» **Problem details**
Determine how many lines of the material below include "match", and reply with that number alone.

» **Recorded information**
————————

(* ===== verification/Interrupt.v ===== *)
(** * Interrupts

    Models [src/object/interrupt.c]: the table of interrupt objects, the configuration
    request and the acknowledgement a thread sends to itself, and the delivery of an
    interrupt as a signal.  The interrupt controller and the clock driver's handler are
    the class [IrqController]; the lock of the table leaves no trace in the model. *)

From Stdlib Require Import ZArith Lia Bool List.
From stdpp Require Import base tactics numbers list gmap.
From S2P Require Import Prelude TimeConv Sporadic DList DNode KState TimeList ReadyQueue Sched ThreadTable TcbCore Ipc.

Local Open Scope Z_scope.

Definition obj_irq_control_obj : Z := 18.
Definition interrupt_control_label : Z := 2344.

(** [enum interrupt_ipc]. *)
Definition interrupt_message_tag : Z := 0.
Definition interrupt_irq_number : Z := 1.
Definition interrupt_thread_id : Z := 2.
Definition interrupt_irq_action : Z := 3.

(** [enum interrupt_action]. *)
Definition interrupt_signal_enable : Z := 0.
Definition interrupt_timer_enable : Z := 1.
Definition interrupt_disable : Z := 2.
Definition interrupt_free : Z := 3.
Definition interrupt_action_number : Z := 4.

(** [enum interrupt_state]. *)
Definition interrupt_irq_inactive : Z := 0.
Definition interrupt_irq_signal : Z := 1.
Definition interrupt_irq_timer : Z := 2.
Definition interrupt_irq_reserved : Z := 3.

Class IrqController := {
  CONFIG_NUM_IRQS : Z;
  (** [CONFIG_KERNEL_TIMER_INT], when it is defined. *)
  CONFIG_KERNEL_TIMER_INT : option Z;
  irq_enable : Z -> K unit;
  irq_disable : Z -> K unit;
  clock_isr : K unit;
  (** The number [irq_is_pending()] returns, [CONFIG_NUM_IRQS] when there is none. *)
  pending_irq : kstate -> Z;
}.

Section Interrupt.
Context `{Config} `{Platform} `{Services} `{IrqController}.

Definition IRQ_NUM_IS_VAILD (num : Z) : bool := (0 <? num) && (num <? CONFIG_NUM_IRQS).

Definition rd_irq (p : Z) : K interrupt := s ← get_state; ofopt (interrupts s !! p).
Definition wr_irq (p : Z) (g : interrupt -> interrupt) : K unit :=
  i ← rd_irq p; modify (fun s => with_interrupts (<[p := g i]> (interrupts s)) s).

Definition interrupt_array_init : K unit :=
  modify (with_interrupt_array (replicate (Z.to_nat CONFIG_NUM_IRQS) NULL)).
Definition init_interrupt_object_module : K Z := interrupt_array_init;; mret 0.

Definition interrupt_state_of (num : Z) : K Z := arr interrupt_state_array num.
Definition is_interrupt_active (num : Z) : K bool :=
  st ← interrupt_state_of num; mret (negb (st =? interrupt_irq_inactive)).
Definition set_interrupt_active (state num : Z) : K unit :=
  arr_set interrupt_state_array with_interrupt_state_array num state.

(** The object is written without a test for a failed allocation. *)
Definition interrupt_create (num : Z) : K Z :=
  if IRQ_NUM_IS_VAILD num then
    irq ← d_object_alloc obj_irq_control_obj;
    wr_irq irq (with_irq_action interrupt_action_number);;
    wr_irq irq (with_irq_number num);;
    wr_irq irq (with_irq_thread NULL);;
    old ← arr interrupt_array num;
    (if old =? NULL then arr_set interrupt_array with_interrupt_array num irq else skip);;
    mret irq
  else mret NULL.

Definition interrupt_destroy (num : Z) : K bool :=
  if IRQ_NUM_IS_VAILD num then
    irq ← arr interrupt_array num;
    if negb (irq =? NULL) then
      arr_set interrupt_array with_interrupt_array num NULL;;
      d_object_free irq;;
      mret true
    else mret false
  else mret false.

Definition interrupt_request (s_thread : Z) : K unit :=
  tag ← load_message_registers s_thread interrupt_message_tag;
  if message_get_tag_label tag =? interrupt_control_label then
    num ← load_message_registers s_thread interrupt_irq_number;
    let num := s32 num in
    id ← load_message_registers s_thread interrupt_thread_id;
    act ← load_message_registers s_thread interrupt_irq_action;
    let act := u16 act in
    assert_ (IRQ_NUM_IS_VAILD num && is_user_vaild id);;
    assert_ (act <? interrupt_action_number);;
    irq_disable num;;
    irq ← interrupt_create num;
    if negb (irq =? NULL) then
      active ← is_interrupt_active num;
      if negb active then
        wr_irq irq (with_irq_number num);;
        t ← get_thread id;
        wr_irq irq (with_irq_thread t);;
        wr_irq irq (with_irq_action act)
      else skip
    else skip
  else skip.

(** The body of the loop of [interrupt_respond]. *)
Definition respond_irq (r_thread num : Z) : K unit :=
  irq ← arr interrupt_array num;
  if irq =? NULL then skip
  else
    i ← rd_irq irq;
    if negb (irq_thread i =? r_thread) then skip
    else if (irq_action i =? interrupt_signal_enable) || (irq_action i =? interrupt_timer_enable) then
      (if irq_action i =? interrupt_signal_enable
       then set_interrupt_active interrupt_irq_signal num
       else set_interrupt_active interrupt_irq_timer num);;
      irq_enable num
    else if (irq_action i =? interrupt_disable) || (irq_action i =? interrupt_free) then
      set_interrupt_active interrupt_irq_inactive num;;
      (if irq_action i =? interrupt_free then interrupt_destroy num;; skip else skip);;
      irq_disable num
    else
      set_interrupt_active interrupt_irq_reserved num;;
      irq_disable num.

Fixpoint respond_loop (r_thread : Z) (nums : list Z) : K unit :=
  match nums with
  | [] => skip
  | num :: nums => respond_irq r_thread num;; respond_loop r_thread nums
  end.

Definition interrupt_respond (r_thread : Z) : K unit :=
  assert_ (negb (r_thread =? NULL));;
  respond_loop r_thread (map Z.of_nat (seq 0 (Z.to_nat CONFIG_NUM_IRQS))).

Definition interrupt_signal (num : Z) : K unit :=
  irq ← arr interrupt_array num;
  i ← rd_irq irq;
  let thread := irq_thread i in
  assert_ (negb (irq =? NULL) && negb (thread =? NULL));;
  if negb (thread =? NULL) then
    w ← get_thread_state thread (Z.lor state_recv_blocked_state state_send_blocked_state);
    (if negb (w =? 0) then cancel_ipc thread else skip);;
    n ← rd notifation_node thread;
    send_signal n;;
    set_thread_state thread state_queued_state;;
    b ← is_schedulable thread;
    if (b : bool) then possible_switchto thread else skip
  else skip.

Definition interrupt_time (num : Z) : K bool :=
  match CONFIG_KERNEL_TIMER_INT with
  | Some t => if t =? num then clock_isr;; set_reprogram true;; mret true else mret false
  | None => mret false
  end.

Definition do_interrupt_service (num : Z) : K bool :=
  if negb (IRQ_NUM_IS_VAILD num) then irq_disable num;; mret false
  else
    st ← interrupt_state_of num;
    if st =? interrupt_irq_reserved then mret false
    else if st =? interrupt_irq_inactive then mret false
    else
      update_timestamp false;;
      st ← interrupt_state_of num;
      timed ← (if st =? interrupt_irq_timer then interrupt_time num else mret false);
      if (timed : bool) then irq_disable num;; mret true
      else
        ok ← check_budget;
        (if (ok : bool) then
           st ← interrupt_state_of num;
           (if (st =? interrupt_irq_signal) || (st =? interrupt_irq_timer) then interrupt_signal num else skip);;
           irq_disable num
         else skip);;
        mret true.

Definition handle_interrupt : K bool :=
  s ← get_state;
  let irq_num := pending_irq s in
  if negb (irq_num =? CONFIG_NUM_IRQS) then do_interrupt_service (s32 irq_num) else mret false.

End Interrupt.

————————

» **Result for this exercise**
2